Выбрать главу

Но всё же: если с кем–то обращаются как с преступником, то он легко становится им — и это относится к нациям так же, как и к отдельным лицам. В то же время поза судьи в международных делах никогда не сохраняется в силе надолго. Мюнхен был подготовлен в Версале, не только по содержанию — ведь он был ничем иным, как запоздалым применением принципов президента Вильсона к Германии и покорным признанием положения господствующей державы, которое эти принципы придали Германии. Но в своей сути он был также драмой и пьесой морализирования, в своём противостоянии кровожадной насильственности у немцев и смущения с ощущением вины у их бывших судей.

Вынести приговор нации — это одно. Другое дело, когда нация подписывает свой приговор. Мы видели, как был заключён Версальский договор. Нам ещё предстоит увидеть, как вышло, что он стал принятым.

Немцы не были участниками Парижской мирной конференции. Они получили готовый проект договора с трёхнедельным сроком для письменных «замечаний». Следствием этих замечаний стали затем некоторые частные корректировки, однако договор в целом они не затронули. Их предложение, принять всё, за исключением так называемого пункта о виновниках войны и выдачи кайзера и генералов как военных преступников (что, впрочем, позже и так не состоялось) — так что всё, кроме их самоуважения — было отвергнуто; и в конце концов им был поставлен ультиматум: подписать договор в пятидневный срок в том виде, как он был предъявлен — или же ожидать возобновления военных действий.

Это ультиматум не был свободен от блефа. Союзные армии в июне 1919 года находились в поздней стадии демобилизации. Народы союзников ожидали не только мира; они считали как само собой разумеющееся, что теперь был мир. Политические последствия неожиданной ремобилизации, возобновления войны было невозможно просчитать и они были тревожными. Никакое правительство в действительности не могло спокойно поставить это себе целью. Так почему же немцы приняли ультиматум?

Во всей обильной литературе о Версальском договоре от этого вопроса примечательным образом уходят. Кажется, что немцы и союзники в редком единодушии нашли наиболее удобный ответ в том, чтобы раз и навсегда принять за истину, что у немцев, поскольку они были разбиты осенью 1918 года, летом 1919 года больше не было другого выбора. Однако естественно, что у них был выбор. Они могли подписать договор, или они могли отказаться его подписывать. В случае, если бы они отказались подписывать и союзники после этого действительно предприняли бы марш во внутреннюю Германию, то у немцев было бы ещё даже два выбора: они могли попытаться сражаться, или они могли пассивно дать себя оккупировать — при этом всё же отказываясь от подписи.

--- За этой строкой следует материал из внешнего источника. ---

#[global] Instance pmm_frame_alloc_laws : FrameAllocLaws pmm.
Proof.
  split; cbn [fa_alloc fa_free fa_inv fa_managed fa_avail fa_nfree pmm_frame_alloc].
  - intros n s [Hinv Hh] Hn.
    destruct (pmm_alloc_spec hhdm n s Hinv ltac:(lia)) as [[_ Hal]|[Heq _]];
      [|rewrite Heq; split; [by split|by left]].
    destruct Hal as (start & Ha & H0 & Hlim & Hfree & _ & Ht & Hfp & Htp & _ & Hi).
    destruct Hh as (Hpos & Hal & Htop). pose proof (inv_total s Hinv).
    set (r := pmm_alloc hhdm n s) in *.
    assert (r.1 = start * PAGE + hhdm) as Hr.
    { rewrite Ha. unfold PAGE_SIZE, PAGE in *. apply u64_small. lia. }
    split; [split; [done|split_and!; [done|done|by rewrite Htp]]|]. right. cbv zeta. rewrite Hr.
    assert (forall q, page_free r.2 q = negb ((start <=? q) && (q <? start + n)) && page_free s q) as Hpf.
    { intros q. unfold page_free. rewrite Ht. by destruct (_ && _). }
    split_and!; try done.
    + unfold PAGE in *. lia.
    + unfold PAGE in *. lia.
    + unfold PAGE in *. lia.
    + intros q Hq. apply in_region_true in Hq. rewrite region_pages in Hq. bool_hyps.
      apply andb_true_iff. split; [|apply Hfree; lia]. unfold managed.
      apply andb_true_iff. split; [apply Z.leb_le; lia|apply Z.ltb_lt; lia].
    + intros q. rewrite region_pages, Hpf. unfold managed. rewrite Htp.
      by destruct (start <=? (q - hhdm) / PAGE), ((q - hhdm) / PAGE <? start + n),
        (0 <=? (q - hhdm) / PAGE), ((q - hhdm) / PAGE <? total_pages s).
    + intros q. unfold managed. by rewrite Htp.
  - intros p n s [Hinv Hh] Hn Hp0 Hal Hpages.
    destruct Hh as (Hpos & Hhal & Htop). pose proof (inv_total s Hinv).
    destruct (Z.eq_dec n 0) as [->|Hn0].
    { unfold pmm_free. change (Z.to_nat 0) with O. cbn [free_run]. split_and!; try done; [|by rewrite Z.add_0_r].
      intros q. unfold in_region. destruct (Z.leb_spec p q), (Z.ltb_spec q (p + 0 * PAGE)); try lia; done. }
    assert (exists start, p = start * PAGE + hhdm /\ 0 <= start /\ start + n <= total_pages s) as (start & -> & H0 & Hlim).
    { destruct (Hpages p) as [Hm _]; [unfold PAGE; lia|].
      destruct (Hpages (p + (n - 1) * PAGE)) as [Hm2 _]; [unfold PAGE; lia|].
      unfold managed in *. bool_hyps. exists ((p - hhdm) / PAGE). unfold PAGE in *. lia. }
    assert (((start * PAGE + hhdm) .- hhdm) / PAGE_SIZE = start) as Hpg.
    { rewrite Z.add_simpl_r, u64_small by (unfold PAGE in *; lia). by apply Z.div_mul. }
    unfold pmm_free. rewrite Hpg.
    destruct (free_run_inv (Z.to_nat n) start s Hinv H0 ltac:(lia)) as [Hi Htp].
    destruct (free_run_used (Z.to_nat n) start s Hinv H0 ltac:(lia)) as [Hf1 Hf2].
    { intros q Hq. destruct (Hpages (q * PAGE + hhdm)) as [Hm Hav]; [unfold PAGE in *; lia|].
      apply andb_false_iff in Hav as [Hav|Hav]; [by rewrite Hm in Hav|].
      rewrite Z.add_simpl_r, Z.div_mul in Hav by done. by apply negb_false_iff. }
    split; [split; [done|unfold hhdm_ok; by rewrite Htp]|].
    split; [|split].
    + intros q. rewrite region_pages, Hf1, Z2Nat.id by lia. unfold managed. rewrite Htp.
      generalize ((q - hhdm) / PAGE). clear -H0 Hlim. intros pg.
      destruct (Z.leb_spec start pg), (Z.ltb_spec pg (start + n)); cbn; try done.
      destruct (Z.leb_spec 0 pg), (Z.ltb_spec pg (total_pages s)); try lia; done.
    + intros q. unfold managed. by rewrite Htp.
    + rewrite Hf2. lia.
  - intros s [Hinv Hh] Hnf He. destruct (pmm_alloc_spec hhdm 1 s Hinv ltac:(lia)) as [[_ Hal]|[_ [?|Hnone]]]; [|lia|].
    + destruct Hal as (start & Ha & H0 & Hlim & _). rewrite He in Ha. cbn [fst] in Ha.
      destruct Hh as (Hpos & _ & Htop). pose proof (inv_total s Hinv). unfold PAGE_SIZE, PAGE in *.
      rewrite u64_small in Ha by lia. lia.
    + rewrite (inv_count s Hinv) in Hnf. apply zcount_pos in Hnf as (p & Hp & Hf).
      apply (Hnone p); [lia|pose proof (inv_total s Hinv); lia|].
      intros q Hq. assert (q = p) as -> by lia. done.
  - intros s q H. by apply andb_true_iff in H as [? _].
  - intros s [[Ht Hc] _]. rewrite Hc. apply zcount_range.
Qed.

End FrameInstance.
Definition with_mem (h : kheap) (m : mem) : kheap :=
  mkHeap m (h_frames h) (heap_start h) (heap_end h).

(** [while (last->next != NULL) last = last->next;] *)
Fixpoint find_last (w : nat) (m : mem) (last : Z) : option Z :=
  match w with
  | O => None
  | S w' => if next (hdr m last) =? 0 then Some last else find_last w' m (next (hdr m last))
  end.

Definition heap_expand (w : nat) (min_size : Z) (h : kheap) : option (bool * kheap) :=
  let pages := (min_size .+ PAGE .- 1) / PAGE in
  let pages := if pages <? 4 then 4 else pages in
  let '(new_pages, fr) := fa_alloc pages (h_frames h) in
  if new_pages =? 0 then Some (false, mkHeap (h_mem h) fr (heap_start h) (heap_end h))
  else
    let block := new_pages in
    let m := write_hdr (h_mem h) block HEAP_MAGIC (pages * PAGE .- HDR) true 0 0 in
    let hend := new_pages .+ pages * PAGE in
    if heap_start h =? 0 then Some (true, mkHeap m fr block hend)
    else
      match find_last w m (heap_start h) with
      | None => None
      | Some last =>
          let m := set_next m last block in
          let m := set_prev m block last in
          Some (true, mkHeap m fr (heap_start h) hend)
      end.

(** One iteration of the coalescing loop at [block]. *)
Definition coalesce_at (m : mem) (block : Z) : mem :=
  let b := hdr m block in
  if free b && negb (next b =? 0) && free (hdr m (next b)) then
    let m := set_size m block (size b .+ (HDR .+ size (hdr m (next b)))) in
    let m := set_next m block (next (hdr m (next b))) in
    let nx := next (hdr m block) in
    if nx =? 0 then m else set_prev m nx block
  else m.

Fixpoint heap_coalesce (w : nat) (m : mem) (block : Z) : option mem :=
  match w with
  | O => None
  | S w' =>
      if block =? 0 then Some m
      else let m := coalesce_at m block in heap_coalesce w' m (next (hdr m block))
  end.

Definition heap_init (w : nat) (h : kheap) : option kheap :=
  match heap_expand w (HEAP_INITIAL_PAGES * PAGE) h with
  | Some (_, h') => Some h'
  | None => None
  end.

(** Round up to a multiple of 16: [(size + 15) & ~(size_t)15]. *)
Definition align16 (sz : Z) : Z := Z.land (sz .+ 15) (u64 (Z.lnot 15)).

К этому времени у них была армия добровольцев примерно в четыреста тысяч человек, которая была вновь создана в январе, подавила левые социалистические и коммунистические восстания в Берлине и Баварии и обладала как боевым опытом, так и боевым духом. Для символического или затяжного сопротивления она уж была достаточно сильна. Однако и если отказались бы от вооружённого сопротивления или если бы всё сопротивление было бы сломлено, то возникла бы новая ситуация. Союзники оказались бы обременены прямой ответственностью за оккупированную Германию и одновременно стали бы непосредственно конфронтировать с большевизмом, и именно на Балтике, где к этому времени германские войска сражались под управлением союзников. В тот день, когда истекал срок ультиматума союзников — 22 июня 1919 года — германские войска под командованием британского генерала в борьбе против русских большевиков завоевали Ригу для латышского правительства.

Врождённый недостаток республики

С нашей современной исторической точки зрения мы можем признать, что отклонение немцами ультиматума союзников по всей вероятности предотвратило бы Вторую мировую войну, а именно вследствие того, что ситуация 1945 года уже имела место в 1919 — однако с той разницей, что Германия попала бы под оккупацию и под ответственность союзников не разрушенной и не разделённой, что конфронтация западных держав с большевиками имела бы место не посреди Германии и Европы, а на русской границе, и наконец, что большевики тогда были ещё не правительством победоносной великой державы, а лишь одной из сторон в русской гражданской войне, которую они ещё могли и проиграть. Не будет преувеличением сказать, что при таких обстоятельствах мировая история наверняка пошла бы совершенно в другом и возможно в более счастливом направлении. То же самое имеет силу для немецкой истории, когда делают выводы из опыта второго послевоенного времени. У союзников не было бы иного выбора, кроме как раньше или позже им самим снова установить демократическое германское правительство; и условия, при которых они, когда–либо в двадцатые годы, вернули бы этому правительству суверенитет и окончили бы оккупацию, вряд ли были бы теми же самыми, что и в ультиматуме от июня 1919 года. Зато между тем произошло бы много чего нового.